DuPont to Invest $2.6 Billion in Life Sciences
DuPont has announced that it will acquire Merck & Co.'s interest in the companies' 50/50 joint venture, The DuPont Merck Pharmaceutical Company, for $2.6 billion. The transaction is expected to close in July.
DuPont Merck, formed in 1991, will become an integral part of DuPont, operating as DuPont Pharmaceuticals after the acquisition. It will be a key component of DuPont's strategy to make life sciences its centerpiece for growth.
"This action will enable us to more fully integrate our materials and life sciences research platforms," said Charles O. Holliday, Jr., DuPont president and CEO. "By capitalizing on considerable synergies at the research level in genomics, biology, chemistry and biotechnology, we will be able to accelerate the discovery of new drugs, crop protection chemicals and enhanced grains. This reinforces our intent to offer the full range of life sciences products and technologies."

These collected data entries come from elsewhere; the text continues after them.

(** ** Routing, CORS and serving *)

Definition ends_with_slash (pat : string) : bool :=
  match String.get (String.length pat - 1) pat with
  | Some c => bool_decide (c = "/"%char)
  | None => false
  end.

(** A [ServeMux] pattern ending in a slash names a subtree, any other one a
    single path. *)
Definition pattern_matches (pat path : string) : bool :=
  if ends_with_slash pat then String.prefix pat path else String.eqb pat path.

(** The registrations of [main]. *)
Definition routes : list (string * (Request -> M unit)) :=
  [("/", rootHandler); ("/data", dataHandler); ("/error", errorHandler)].

(** [http.NotFound], the mux's answer when no pattern matches; its plain-text
    body is kept as a string. *)
Definition NotFound (r : Request) : M unit :=
  Header_Set "Content-Type" "text/plain; charset=utf-8";;
  WriteHeader 404;;
  Encode (VStr "404 page not found").

(** The longest registered pattern that matches wins. The path is the one
    the mux matches: the redirect it sends for a path that is not clean is
    not part of the model. *)
Definition mux_lookup (path : string) : Request -> M unit :=
  (foldl (fun best '(pat, h) =>
            if pattern_matches pat path
               && bool_decide (String.length best.1 <= String.length pat)%nat
            then (pat, h) else best)
         (EmptyString, NotFound) routes).2.

Definition mux (r : Request) : M unit := mux_lookup (Path r) r.

Definition enableCORS (next : Request -> M unit) (r : Request) : M unit :=
  Header_Set "Access-Control-Allow-Origin" "*";;
  Header_Set "Access-Control-Allow-Methods" "GET, POST, OPTIONS";;
  Header_Set "Access-Control-Allow-Headers" "*";;
  if String.eqb (Method r) "OPTIONS" then WriteHeader StatusOK
  else next r.

(** [enableCORS(otelhttp.NewHandler(mux, "go-service"))]: the otelhttp wrapper
    is the SDK's; what the handlers see of it is the span context in the
    request's context. *)
Definition handler : Request -> M unit := enableCORS mux.

(** One request served: the server hands the handler a fresh response
    writer. What the server does by itself (its answer to [OPTIONS *], the
    body it drops for HEAD) is not part of the model. *)
Definition serve (r : Request) (env : Env) (s : state) : unit * state * list event :=
  handler r env {| next_span := next_span s; ticks := ticks s; w := fresh_writer |}.

Definition emitted (res : unit * state * list event) : list event := res.2.
Definition response (res : unit * state * list event) : ResponseWriter := w res.1.2.

Definition GET (path : string) (ctx : option SpanContext) : Request :=
  {| Method := "GET"; Path := path; Context := ctx |}.

(** ** Observations on the emitted telemetry *)

Definition count (p : event -> bool) (t : list event) : nat :=
  length (List.filter p t).

Definition is_log (e : event) : bool :=
  match e with LogLine _ => true | _ => false end.

Definition is_counter_add (e : event) : bool :=
  match e with CounterAdd _ _ _ => true | _ => false end.

Definition is_histogram (e : event) : bool :=
  match e with HistogramRecord _ _ _ => true | _ => false end.

Definition is_end_of (id : nat) (e : event) : bool :=
  match e with SpanEnd j => Nat.eqb j id | _ => false end.

(** Handles of the spans created, in order. *)
Definition spans_started (t : list event) : list nat :=
  omap (fun e => match e with SpanStart id _ => Some id | _ => None end) t.

(** Every span created in [t] is ended exactly once in [t]. *)
Definition all_finalized (t : list event) : Prop :=
  Forall (fun id => count (is_end_of id) t = 1%nat) (spans_started t).

(** The label sets of all metric samples, of the counter increments and of
    the histogram observations. *)
Definition metric_labels (t : list event) : list (gmap string attr_value) :=
  omap (fun e => match e with
                 | CounterAdd _ _ l | HistogramRecord _ _ l => Some l
                 | _ => None
                 end) t.

Definition counter_labels (t : list event) : list (gmap string attr_value) :=
  omap (fun e => match e with CounterAdd _ _ l => Some l | _ => None end) t.

Definition histogram_labels (t : list event) : list (gmap string attr_value) :=
  omap (fun e => match e with HistogramRecord _ _ l => Some l | _ => None end) t.

Definition log_entries (t : list event) : list (gmap string value) :=
  omap (fun e => match e with LogLine entry => Some entry | _ => None end) t.

(** The per-request contract as the specification words it: one span, created
    and finalized; at least one log record; one counter increment and one
    histogram observation. *)
Definition instrumentation_contract (t : list event) : Prop :=
  length (spans_started t) = 1%nat /\ all_finalized t /\
  (1 <= count is_log t)%nat /\
  count is_counter_add t = 1%nat /\ count is_histogram t = 1%nat.

(** Every metric sample of [t] carries all of [keys] as labels. *)
Definition carry_labels (keys : list string) (t : list event) : Prop :=
  Forall (fun l : gmap string attr_value =>
            Forall (fun k => is_Some (l !! k)) keys)
         (metric_labels t).

(** ** Expected values, in the specification's words *)

(** One element of the [/data] payload. *)
Definition item (id : Z) (v : string) : value :=
  VMap (<["value" := VStr v]> (<["id" := VInt id]> ∅)).

(** "10 items with id 0..9 and value item-N". *)
Definition ten_items : list value :=
  [item 0 "item-0"; item 1 "item-1"; item 2 "item-2"; item 3 "item-3";
   item 4 "item-4"; item 5 "item-5"; item 6 "item-6"; item 7 "item-7";
   item 8 "item-8"; item 9 "item-9"].

(** The label set method=GET, endpoint=[route]. *)
Definition route_labels (route : string) : gmap string attr_value :=
  <["endpoint" := AString route]> (<["method" := AString "GET"]> ∅).

(** ** Further observations *)

(** The observed values of the histogram samples. *)
Definition histogram_values (t : list event) : list Z :=
  omap (fun e => match e with HistogramRecord _ v _ => Some v | _ => None end) t.

(** The three headers [enableCORS] sets. *)
Definition cors_headers : list (string * string) :=
  [("Access-Control-Allow-Origin", "*");
   ("Access-Control-Allow-Methods", "GET, POST, OPTIONS");
   ("Access-Control-Allow-Headers", "*")].

(** A clock whose readings never go back, as the monotonic reading behind
    [time.Since] guarantees. *)
Definition monotone (env : Env) : Prop :=
  forall n m : nat, (n <= m)%nat -> time_Now env n <= time_Now env m.

(** The telemetry of a sequence of requests served one after the other. *)
Fixpoint serve_all (env : Env) (rs : list Request) (s : state) : list event :=
  match rs with
  | [] => []
  | r :: rest =>
      let '(_, s', t) := serve r env s in
      t ++ serve_all env rest s'
  end.

(** A request to one of the three registered paths. *)
Definition documented (r : Request) : Prop :=
  Path r = "/" \/ Path r = "/data" \/ Path r = "/error".

(** A CORS preflight. *)
Definition is_preflight (r : Request) : bool := String.eqb (Method r) "OPTIONS".

(** A request the server hands to the handler of [main]: every request but
    the server-wide [OPTIONS *], which [net/http] answers by itself. *)
Definition reaches_handler (r : Request) : Prop :=
  ~ (Method r = "OPTIONS" /\ Path r = "*").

DuPont Merck's product pipeline includes compounds at all stages of development. These range from Sustiva, a member of a new class of HIV and AIDS drugs, currently in final clinical trials prior to filing a new drug application with the U.S. Food and Drug Administration, to promising new drugs for the treatment of thrombosis, Alzheimer's and depression. Some of DuPont Merck's best-known commercial drugs are Coumadin, the leading oral anticoagulant; Sinemet/CR, the leading treatment for Parkinson's disease; ReVia, a treatment for alcohol dependency; and Cardiolite, the leading heart-imaging agent.

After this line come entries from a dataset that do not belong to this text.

(** The cookies are computed without the outside; an exception there is
    never the plain [Exception]; every option but [cookies] is left as
    it is, and so is [cookies] when the call gave it. *)
Lemma request_cookies_spec _session headers _cookies kwargs w :
  let r := request_cookies self _session headers _cookies kwargs w in
  r.2 = w /\
  (forall msg, r.1 ≠ Raise (Exception msg)) /\
  (forall kw', r.1 = Ok kw' ->
     (forall k, k ≠ "cookies" -> kw' !! k = kwargs !! k) /\
     is_Some (kw' !! "cookies") /\
     (forall v, kwargs !! "cookies" = Some v -> kw' !! "cookies" = Some v)).
Proof.
  unfold request_cookies.
  destruct (kwargs !! "cookies") as [v|] eqn:Hc; cbn.
  { split_and!; try done. intros kw' [= <-]. split_and!; try done.
    by rewrite Hc. }
  unfold session_cookie.
  destruct (truthy _session); [destruct _session|]; cbn;
    try (split_and!; done).
  all: destruct (default (VStr "") (headers !! "Cookie")); cbn;
    try (split_and!; done).
  all: match goal with
       | |- context [cookie_pairs ?l ?a] =>
           destruct (cookie_pairs l a) as [cookies|e] eqn:Hp; cbn
       end.
  all: try (apply cookie_pairs_exn in Hp as ->; split_and!; done).
  all: split_and!; try done; intros kw' [= <-]; split_and!; try done.
  all: try (intros k Hk; by rewrite lookup_insert_ne).
  all: by rewrite lookup_insert_eq.
Qed.

Lemma lookup_setdefault k v (d : gmap string value) k' :
  setdefault k v d !! k' =
    if decide (k = k') then Some (default v (d !! k)) else d !! k'.
Proof.
  unfold setdefault. destruct (d !! k) as [x|] eqn:Hk; case_decide; subst.
  - by rewrite Hk.
  - done.
  - by rewrite lookup_insert_eq.
  - by rewrite lookup_insert_ne.
Qed.

Lemma pool_get_outcome p w : (pool_get p w).1 = next_outcome p w.
Proof.
  unfold pool_get, next_outcome. cbn. by destruct (pools w p) as [|[]].
Qed.

Lemma next_outcome_answer p w v :
  next_outcome p w = Ok v -> next_answer p w = v.
Proof. unfold next_answer. by intros ->. Qed.

(** What [request_defaults] yields, case by case. *)
Lemma request_defaults_spec kwargs w :
  let r := request_defaults self kwargs w in
  let filled kw :=
    setdefault "timeout" (timeout self)
      (setdefault "stream" (VBool (stream self))
         (kw (setdefault "verify" (VBool false) kwargs))) in
  match kwargs !! "proxies" with
  | Some _ => r = (Ok (filled (fun kw => kw)), w)
  | None =>
      if proxy_enable self then
        r.2 = (pool_get Proxy w).2 /\
        r.1 = match next_outcome Proxy w with
              | Ok proxies =>
                  if truthy proxies
                  then Ok (filled (insert "proxies" proxies))
                  else Raise (Exception "no valid proxy")
              | Raise e => Raise e
              end
      else r = (Ok (filled (fun kw => kw)), w)
  end.
Proof.
  unfold request_defaults. cbv zeta.
  rewrite lookup_setdefault, decide_False by done.
  destruct (kwargs !! "proxies") as [v|] eqn:Hp; [done|].
  destruct (proxy_enable self); [|done].
  unfold bind. pose proof (pool_get_outcome Proxy w) as Ha.
  destruct (pool_get Proxy w) as [o w1]. cbn in Ha. subst o. cbn.
  destruct (next_outcome Proxy w) as [proxies|e]; [|done].
  by destruct (truthy proxies).
Qed.

Lemma news_app w w' evs : trace w' = trace w ++ evs -> news w w' = evs.
Proof. unfold news. intros ->. apply drop_app_length. Qed.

DuPont and Merck will continue their marketing partnership for Cozaar and Hyzaar, the first drugs in a new class for the treatment of hypertension. In addition, DuPont and Merck will continue a research collaboration aimed at discovering and developing a new class of blood clot-preventing compounds called glycoprotein IIb/IIIa platelet blockers. The companies will continue to share marketing rights to Sustiva (to be marketed by Merck as Stocrin outside the United States, Canada and certain European countries), that has proven useful in combination therapies, such as with Merck's protease inhibitor, Crixivan.
DuPont Merck, based in Wilmington, DE, had $1.3 billion in sales in 1997.